ALPHA-PHONICS Blog Editor Note:  This is part 6 of an 11 part series of papers  on the status of Homeschooling in the US.  Remaining parts will be posted shortly. The study was conducted under the auspices of Vanderbilt University Peabody Journal of Education:  Issues of Leadership, Policy and Organizations.

While the Abstract is very condensed, the brief conclusion is very important to advancing acceptance of Homeschooling.  In Addition, the vitae of the Authors is significant:  Homeschooling is finding advocates in academia.

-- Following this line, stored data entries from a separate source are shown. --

Lemma Invariant_World_update w : Invariant w → Invariant (World_update w).
Proof.
  intros [Hinv Hc]. unfold World_update. rewrite run_shuffle_eq.
  apply Invariant_runSnapshot. split; [|done].
  destruct Hinv. by split.
Qed.

Lemma Invariant_World_new n (e : R) : Invariant (World_new n e).
Proof.
  split; [split|]; unfold World_new, shaped, getCell, inBounds;
    cbn [heap allOrgs grid size born].
  - split; [by rewrite length_replicate|].
    intros row [-> _]%elem_of_replicate. by rewrite length_replicate.
  - constructor.
  - intros p. rewrite lookup_empty. split; [by intros ?%elem_of_nil|by intros [? ?]].
  - intros p o. by rewrite lookup_empty.
  - intros x y p. unfold cell.
    destruct (negb _); [done|].
    destruct (replicate _ _ !! _) as [row|] eqn:Hrow; [|done].
    apply lookup_replicate in Hrow as [-> _].
    destruct (replicate _ _ !! _) as [c|] eqn:Hc; [|done].
    by apply lookup_replicate in Hc as [-> _].
  - intros p o. by rewrite lookup_empty.
  - intros p q o o'. by rewrite lookup_empty.
  - intros p o. cbn [heap]. by rewrite lookup_empty.
Qed.

Lemma Invariant_place k x y w :
  fresh_kind k → inBounds w x y = true → getCell w x y = None →
  Invariant w → Invariant (place k x y w).
Proof.
  intros Hk Hb Hempty [Hinv Hc]. split; [by apply WorldInv_place|].
  intros q o. rewrite place_eq. simpl.
  intros [[<- <-]|[_ Hq]]%lookup_insert_Some; [|by eapply Hc].
  unfold counters_ok, getStarveCount. simpl. by destruct Hk as [-> | ->].
Qed.
(** After [receive] on a queue [pre ++ [exit_item]]: either the thread is
    out of the loop, or it goes on with the queue one item shorter. *)
Lemma receive_progress (w : World) (pre : list val) :
  q w = pre ++ [exit_item] ->
  match Process.receive w with
  | Done Return w' | Raised _ w' => shell w w'
  | Done Continue w' =>
      shell w w' /\ exists pre', pre = (hd PyNone pre) :: pre' /\ q w' = pre' ++ [exit_item]
  | Stuck _ => False
  end.
Proof.
  intros Hq. destruct pre as [| item pre'].
  - rewrite (receive_exit_only w Hq). repeat split.
  - rewrite (receive_other w item (pre' ++ [exit_item]) Hq).
    pose proof (steady_handle item (set_q (pre' ++ [exit_item]) w)) as H.
    destruct (Process.handle item (set_q (pre' ++ [exit_item]) w)) as [[|] w1 | e w1 | w1];
      try exact H; destruct H as [Hs Hq1].
    + split; [exact Hs |]. exists pre'. split; [reflexivity | exact Hq1].
    + exact Hs.
    + exact Hs.
Qed.

Lemma loop_leaves_run (pre : list val) :
  forall (fuel : nat) (w : World),
    q w = pre ++ [exit_item] ->
    length pre < fuel ->
    exists w', left_run (Process.loop fuel w) w' /\ shell w w'.
Proof.
  induction pre as [| item pre IH]; intros fuel w Hq Hfuel;
    (destruct fuel as [| fuel]; [simpl in Hfuel; lia |]);
    simpl; unfold Process.iteration, bind;
    pose proof (steady_reconcile w) as Hr;
    (destruct (Process.reconcile w) as [[] w1 | e w1 | w1]; [| | contradiction]);
    destruct Hr as [Hs1 Hq1]; rewrite Hq in Hq1.
  - (* the exit item is next *)
    rewrite (receive_exit_only w1 Hq1).
    eexists; split; [right; eexists; reflexivity |].
    eapply shell_trans; [exact Hs1 | repeat split].
  - eexists; split; [right; eexists; reflexivity |]. exact Hs1.
  - (* another item is next *)
    pose proof (receive_progress w1 (item :: pre) Hq1) as Hp.
    destruct (Process.receive w1) as [[|] w2 | e w2 | w2]; [| | | contradiction].
    + destruct Hp as (Hs2 & pre' & Hpre & Hq2). injection Hpre as <-.
      destruct (IH fuel w2 Hq2 ltac:(simpl in Hfuel; lia)) as (w3 & Hleft & Hs3).
      exists w3. split; [exact Hleft |].
      eapply shell_trans; [exact Hs1 |]. eapply shell_trans; eassumption.
    + eexists; split; [left; reflexivity |]. eapply shell_trans; eassumption.
    + eexists; split; [right; eexists; reflexivity |]. eapply shell_trans; eassumption.
  - eexists; split; [right; eexists; reflexivity |]. exact Hs1.
Qed.

Lemma resume_leaves_run (pre : list val) (fuel : nat) (w : World) :
  q w = pre ++ [exit_item] ->
  length pre <= fuel ->
  exists w', left_run (Process.resume fuel w) w' /\ shell w w'.
Proof.
  intros Hq Hfuel. unfold Process.resume, bind.
  pose proof (receive_progress w pre Hq) as Hp.
  destruct (Process.receive w) as [[|] w1 | e w1 | w1]; try contradiction.
  - destruct Hp as (Hs1 & pre' & Hpre & Hq1).
    destruct (loop_leaves_run pre' fuel w1 Hq1) as (w2 & Hleft & Hs2).
    { rewrite Hpre in Hfuel. simpl in Hfuel. lia. }
    exists w2. split; [exact Hleft | eapply shell_trans; eassumption].
  - eexists; split; [left; reflexivity | exact Hp].
  - eexists; split; [right; eexists; reflexivity | exact Hp].
Qed.

(** [join()] on the supervisor thread returns once the exit item is queued,
    wherever the thread was. *)
Lemma join_returns (pre : list val) (fuel : nat) (w : World) :
  q w = pre ++ [exit_item] ->
  length pre < fuel ->
  thread w <> NotStarted ->
  exists w' r,
    Process.join fuel w = Done tt w' /\
    thread w' = Ended r /\
    config_subscriber w' = config_subscriber w /\
    ha_event_listener w' = ha_event_listener w /\
    running_threads w' = running_threads w.
Proof.
  intros Hq Hfuel Hth. unfold Process.join.
  destruct (thread w) eqn:Et; [congruence | | |].
  - destruct (loop_leaves_run pre fuel w Hq Hfuel) as (w1 & [H | [e H]] & (_ & a & b & c & d));
      rewrite H; eexists; eexists; (split; [reflexivity |]); simpl; repeat split; assumption.
  - destruct (resume_leaves_run pre fuel w Hq ltac:(lia)) as (w1 & [H | [e H]] & (_ & a & b & c & d));
      rewrite H; eexists; eexists; (split; [reflexivity |]); simpl; repeat split; assumption.
  - exists w, exc. repeat split. exact Et.
Qed.

(** A whole pass of the loop never blocks and leaves the shell alone: it
    only takes an item off the queue. *)
Lemma iteration_keeps_shell (w : World) :
  match Process.iteration w with
  | Done _ w' | Raised _ w' => shell w w'
  | Stuck _ => False
  end.
Proof.
  unfold Process.iteration, bind.
  pose proof (steady_reconcile w) as Hr.
  destruct (Process.reconcile w) as [[] w1 | e w1 | w1]; [| exact (proj1 Hr) | exact Hr].
  destruct Hr as [Hs1 _].
  unfold Process.receive, bind, q_get.
  destruct (q w1) as [| item rest]; [exact Hs1 |].
  pose proof (steady_handle item (set_q rest w1)) as Hh.
  destruct (Process.handle item (set_q rest w1)) as [c w2 | e w2 | w2];
    [| | exact Hh]; destruct Hh as [Hs2 _];
    (eapply shell_trans; [exact Hs1 |]);
    (eapply shell_trans; [| exact Hs2]); repeat split.
Qed.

Peabody Journal of Education: Issues of Leadership, Policy, and Organizations, Vol. 88, No. 3

Peter L. Glanzer, Baylor University

ABSTRACT

We need homeschooling to save education in a liberal democracy from taking a religious form—what I call Democratic Education. Democratic Education emerges when the democratic identity and narrative become elevated to the highest priority when thinking about educating human beings. This elevation becomes particularly dangerous when other nonpolitical ends and aspects of our humanity are ignored, downplayed, or, worse, delegitimized. This article argues that three signs of this danger currently exist in educational theory and practice. First, Democratic Educators are offering a reductive view of human persons in which undue focus is placed upon those skills or educational justifications that relate to students’ political identity and capacities. Second, the liberal tradition of education that seeks to show justice to the diversity of narratives or comprehensive reasonable worldviews that exist in America is being undermined. Third, educational alternatives outside the public system are attacked by Democratic Educators and even considered politically problematic. If we want to recover more human forms of education, we need to reinvigorate more pluralistic forms of humanistic education, such as homeschooling, that nurture philosophies and practices of education that allow for a wider focus upon human flourishing. Ultimately, this is why liberal democracies need homeschooling.

ABOUT THE AUTHOR

Perry L. Glanzer (B.A., Rice University; M.A., Baylor University; Ph.D., University of Southern California) is Associate Professor of Educational Foundations at Baylor University. He is the coauthor with Todd Ream ofThe Idea of a Christian College: A Reexamination for Today’s University (Cascade, in press), Christianity and Moral Identity in Higher Education (Palgrave-Macmillan, 2009), Christianity and Scholarship in Higher Education (Jossey-Bass, 2007), and The Quest for Russia’s Soul (Baylor University Press, 2002). In addition, he has published more than 40 journal articles and book chapters on topics related to religion and education, and moral education.